> INSTRUCTIONS FOR THE TASK
Only the lines from the line containing "Definition expire (now" to the end of the records, both included, belong in the answer, copied exactly.

> RECORDS TO USE
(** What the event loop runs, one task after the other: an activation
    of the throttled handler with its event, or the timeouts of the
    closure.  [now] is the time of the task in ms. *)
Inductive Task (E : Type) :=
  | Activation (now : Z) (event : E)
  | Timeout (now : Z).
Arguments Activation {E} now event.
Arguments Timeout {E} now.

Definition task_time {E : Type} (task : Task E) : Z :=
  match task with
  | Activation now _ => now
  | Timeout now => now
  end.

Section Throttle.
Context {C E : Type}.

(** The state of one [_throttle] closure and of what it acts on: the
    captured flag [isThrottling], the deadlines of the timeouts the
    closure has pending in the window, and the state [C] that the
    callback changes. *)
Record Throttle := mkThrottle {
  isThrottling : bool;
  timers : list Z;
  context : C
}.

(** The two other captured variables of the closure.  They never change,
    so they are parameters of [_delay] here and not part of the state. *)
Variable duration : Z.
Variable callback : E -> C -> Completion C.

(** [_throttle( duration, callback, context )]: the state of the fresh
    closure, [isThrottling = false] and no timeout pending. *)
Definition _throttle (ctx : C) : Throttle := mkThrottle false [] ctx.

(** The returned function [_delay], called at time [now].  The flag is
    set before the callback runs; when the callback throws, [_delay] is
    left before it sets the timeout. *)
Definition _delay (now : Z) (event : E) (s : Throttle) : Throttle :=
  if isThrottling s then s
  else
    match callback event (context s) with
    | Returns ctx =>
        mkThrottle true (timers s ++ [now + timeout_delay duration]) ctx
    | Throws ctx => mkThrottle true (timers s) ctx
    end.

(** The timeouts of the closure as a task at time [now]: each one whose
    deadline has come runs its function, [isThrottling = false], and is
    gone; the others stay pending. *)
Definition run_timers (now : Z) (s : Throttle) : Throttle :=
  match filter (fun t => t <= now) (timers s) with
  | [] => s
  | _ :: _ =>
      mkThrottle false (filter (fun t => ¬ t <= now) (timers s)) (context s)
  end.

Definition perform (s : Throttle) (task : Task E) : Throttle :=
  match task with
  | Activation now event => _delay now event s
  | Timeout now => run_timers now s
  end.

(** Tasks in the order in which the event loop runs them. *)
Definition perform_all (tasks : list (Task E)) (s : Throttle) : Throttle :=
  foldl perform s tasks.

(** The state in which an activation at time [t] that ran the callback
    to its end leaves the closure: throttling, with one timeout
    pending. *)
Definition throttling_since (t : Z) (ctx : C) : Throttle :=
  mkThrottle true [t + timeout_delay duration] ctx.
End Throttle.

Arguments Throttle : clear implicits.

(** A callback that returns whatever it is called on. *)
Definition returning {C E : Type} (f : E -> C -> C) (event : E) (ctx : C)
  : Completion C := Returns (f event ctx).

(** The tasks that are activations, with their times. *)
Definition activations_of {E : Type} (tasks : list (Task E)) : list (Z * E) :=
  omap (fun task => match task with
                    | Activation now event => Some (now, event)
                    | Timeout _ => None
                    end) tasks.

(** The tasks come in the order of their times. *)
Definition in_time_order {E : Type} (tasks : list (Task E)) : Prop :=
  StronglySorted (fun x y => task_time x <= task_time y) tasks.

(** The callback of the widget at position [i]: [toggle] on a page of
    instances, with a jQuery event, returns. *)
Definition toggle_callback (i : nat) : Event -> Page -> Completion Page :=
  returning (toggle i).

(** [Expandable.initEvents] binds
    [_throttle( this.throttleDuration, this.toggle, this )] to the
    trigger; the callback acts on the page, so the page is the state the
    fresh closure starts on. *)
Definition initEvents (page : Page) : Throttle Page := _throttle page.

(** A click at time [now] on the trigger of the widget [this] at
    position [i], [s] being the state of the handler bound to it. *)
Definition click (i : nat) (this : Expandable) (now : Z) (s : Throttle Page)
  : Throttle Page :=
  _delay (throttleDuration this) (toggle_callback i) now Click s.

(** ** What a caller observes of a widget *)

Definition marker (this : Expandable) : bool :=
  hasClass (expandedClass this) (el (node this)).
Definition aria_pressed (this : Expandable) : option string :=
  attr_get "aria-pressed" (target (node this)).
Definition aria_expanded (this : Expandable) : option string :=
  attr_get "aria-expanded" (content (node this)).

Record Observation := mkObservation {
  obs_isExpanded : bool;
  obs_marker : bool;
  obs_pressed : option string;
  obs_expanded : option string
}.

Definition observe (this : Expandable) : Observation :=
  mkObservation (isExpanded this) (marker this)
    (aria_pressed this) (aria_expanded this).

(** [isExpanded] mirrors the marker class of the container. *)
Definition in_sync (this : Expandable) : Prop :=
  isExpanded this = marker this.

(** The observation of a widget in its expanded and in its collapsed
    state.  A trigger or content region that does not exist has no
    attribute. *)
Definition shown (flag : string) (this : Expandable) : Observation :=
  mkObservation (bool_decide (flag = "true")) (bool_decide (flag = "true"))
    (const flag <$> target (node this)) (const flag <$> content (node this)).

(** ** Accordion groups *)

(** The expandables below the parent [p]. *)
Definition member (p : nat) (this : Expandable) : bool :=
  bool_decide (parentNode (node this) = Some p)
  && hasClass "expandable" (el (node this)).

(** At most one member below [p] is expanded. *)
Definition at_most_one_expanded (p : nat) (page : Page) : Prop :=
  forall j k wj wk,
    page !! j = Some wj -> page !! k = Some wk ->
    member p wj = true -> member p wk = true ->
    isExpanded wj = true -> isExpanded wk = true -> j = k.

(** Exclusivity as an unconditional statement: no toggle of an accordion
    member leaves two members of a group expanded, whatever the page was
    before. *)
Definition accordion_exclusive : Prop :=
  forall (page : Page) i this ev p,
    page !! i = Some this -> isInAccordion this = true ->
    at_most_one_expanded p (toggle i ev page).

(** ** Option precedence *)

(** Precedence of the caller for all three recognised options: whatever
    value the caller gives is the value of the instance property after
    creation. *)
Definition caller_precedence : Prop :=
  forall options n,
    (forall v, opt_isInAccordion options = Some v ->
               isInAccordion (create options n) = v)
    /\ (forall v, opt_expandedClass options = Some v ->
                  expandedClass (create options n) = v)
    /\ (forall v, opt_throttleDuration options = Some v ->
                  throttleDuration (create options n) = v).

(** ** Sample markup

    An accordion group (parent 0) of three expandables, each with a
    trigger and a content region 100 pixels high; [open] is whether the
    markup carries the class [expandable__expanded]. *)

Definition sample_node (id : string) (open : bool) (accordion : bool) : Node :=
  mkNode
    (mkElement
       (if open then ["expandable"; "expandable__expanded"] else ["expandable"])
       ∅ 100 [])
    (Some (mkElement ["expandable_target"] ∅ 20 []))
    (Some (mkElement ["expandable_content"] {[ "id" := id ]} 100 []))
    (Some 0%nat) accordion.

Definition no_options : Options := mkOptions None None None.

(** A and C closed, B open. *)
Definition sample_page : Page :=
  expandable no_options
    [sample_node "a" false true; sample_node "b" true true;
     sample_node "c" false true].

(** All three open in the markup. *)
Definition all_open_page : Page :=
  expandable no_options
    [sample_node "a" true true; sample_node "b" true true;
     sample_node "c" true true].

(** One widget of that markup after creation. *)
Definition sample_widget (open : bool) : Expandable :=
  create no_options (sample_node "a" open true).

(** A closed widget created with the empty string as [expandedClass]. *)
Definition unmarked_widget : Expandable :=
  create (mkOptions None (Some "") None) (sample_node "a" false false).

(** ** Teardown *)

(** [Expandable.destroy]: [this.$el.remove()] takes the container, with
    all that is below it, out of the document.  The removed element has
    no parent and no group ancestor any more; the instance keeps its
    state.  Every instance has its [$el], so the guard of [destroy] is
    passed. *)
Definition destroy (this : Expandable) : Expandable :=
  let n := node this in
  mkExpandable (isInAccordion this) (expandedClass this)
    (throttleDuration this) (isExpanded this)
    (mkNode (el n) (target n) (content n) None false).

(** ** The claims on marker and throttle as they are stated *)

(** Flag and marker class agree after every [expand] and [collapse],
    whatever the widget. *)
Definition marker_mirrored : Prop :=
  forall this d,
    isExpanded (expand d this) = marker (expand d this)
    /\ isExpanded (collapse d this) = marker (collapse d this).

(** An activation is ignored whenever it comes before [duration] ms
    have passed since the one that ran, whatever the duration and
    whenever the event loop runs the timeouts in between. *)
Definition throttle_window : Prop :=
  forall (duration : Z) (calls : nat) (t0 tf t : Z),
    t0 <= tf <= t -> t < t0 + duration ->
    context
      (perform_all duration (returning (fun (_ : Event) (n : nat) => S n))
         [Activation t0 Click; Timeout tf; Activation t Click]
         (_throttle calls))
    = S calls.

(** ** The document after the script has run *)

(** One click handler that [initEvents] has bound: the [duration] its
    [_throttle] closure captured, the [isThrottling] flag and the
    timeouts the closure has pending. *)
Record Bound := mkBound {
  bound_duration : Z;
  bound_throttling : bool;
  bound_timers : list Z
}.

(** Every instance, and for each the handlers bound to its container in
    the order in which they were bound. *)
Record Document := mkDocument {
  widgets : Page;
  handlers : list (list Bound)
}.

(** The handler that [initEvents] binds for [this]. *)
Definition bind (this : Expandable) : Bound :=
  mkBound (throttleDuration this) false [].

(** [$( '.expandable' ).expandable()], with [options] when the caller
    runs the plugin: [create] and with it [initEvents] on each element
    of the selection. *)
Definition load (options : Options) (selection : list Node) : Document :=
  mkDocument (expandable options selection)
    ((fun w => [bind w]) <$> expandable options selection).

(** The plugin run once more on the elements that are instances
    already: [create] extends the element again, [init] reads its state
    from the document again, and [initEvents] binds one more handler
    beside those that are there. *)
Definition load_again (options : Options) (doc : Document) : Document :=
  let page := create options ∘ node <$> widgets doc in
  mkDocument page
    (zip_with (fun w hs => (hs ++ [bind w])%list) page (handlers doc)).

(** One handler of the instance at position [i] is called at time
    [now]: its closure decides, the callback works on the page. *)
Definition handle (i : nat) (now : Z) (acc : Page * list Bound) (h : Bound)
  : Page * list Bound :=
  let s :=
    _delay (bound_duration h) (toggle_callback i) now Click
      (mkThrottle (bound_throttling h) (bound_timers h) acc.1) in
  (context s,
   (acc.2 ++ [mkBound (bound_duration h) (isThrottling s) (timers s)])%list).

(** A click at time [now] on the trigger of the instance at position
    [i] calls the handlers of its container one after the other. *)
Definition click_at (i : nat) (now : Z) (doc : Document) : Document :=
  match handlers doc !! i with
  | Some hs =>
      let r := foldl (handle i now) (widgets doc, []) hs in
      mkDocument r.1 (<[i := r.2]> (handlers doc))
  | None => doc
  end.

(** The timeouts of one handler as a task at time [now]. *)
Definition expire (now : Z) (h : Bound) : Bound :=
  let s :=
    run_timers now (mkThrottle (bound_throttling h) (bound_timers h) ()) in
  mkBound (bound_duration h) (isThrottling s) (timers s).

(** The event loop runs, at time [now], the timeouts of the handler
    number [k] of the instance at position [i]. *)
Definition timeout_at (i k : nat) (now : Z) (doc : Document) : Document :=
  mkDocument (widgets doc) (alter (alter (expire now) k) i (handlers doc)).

> EXPECTED ANSWER
Definition expire (now : Z) (h : Bound) : Bound :=
  let s :=
    run_timers now (mkThrottle (bound_throttling h) (bound_timers h) ()) in
  mkBound (bound_duration h) (isThrottling s) (timers s).

(** The event loop runs, at time [now], the timeouts of the handler
    number [k] of the instance at position [i]. *)
Definition timeout_at (i k : nat) (now : Z) (doc : Document) : Document :=
  mkDocument (widgets doc) (alter (alter (expire now) k) i (handlers doc)).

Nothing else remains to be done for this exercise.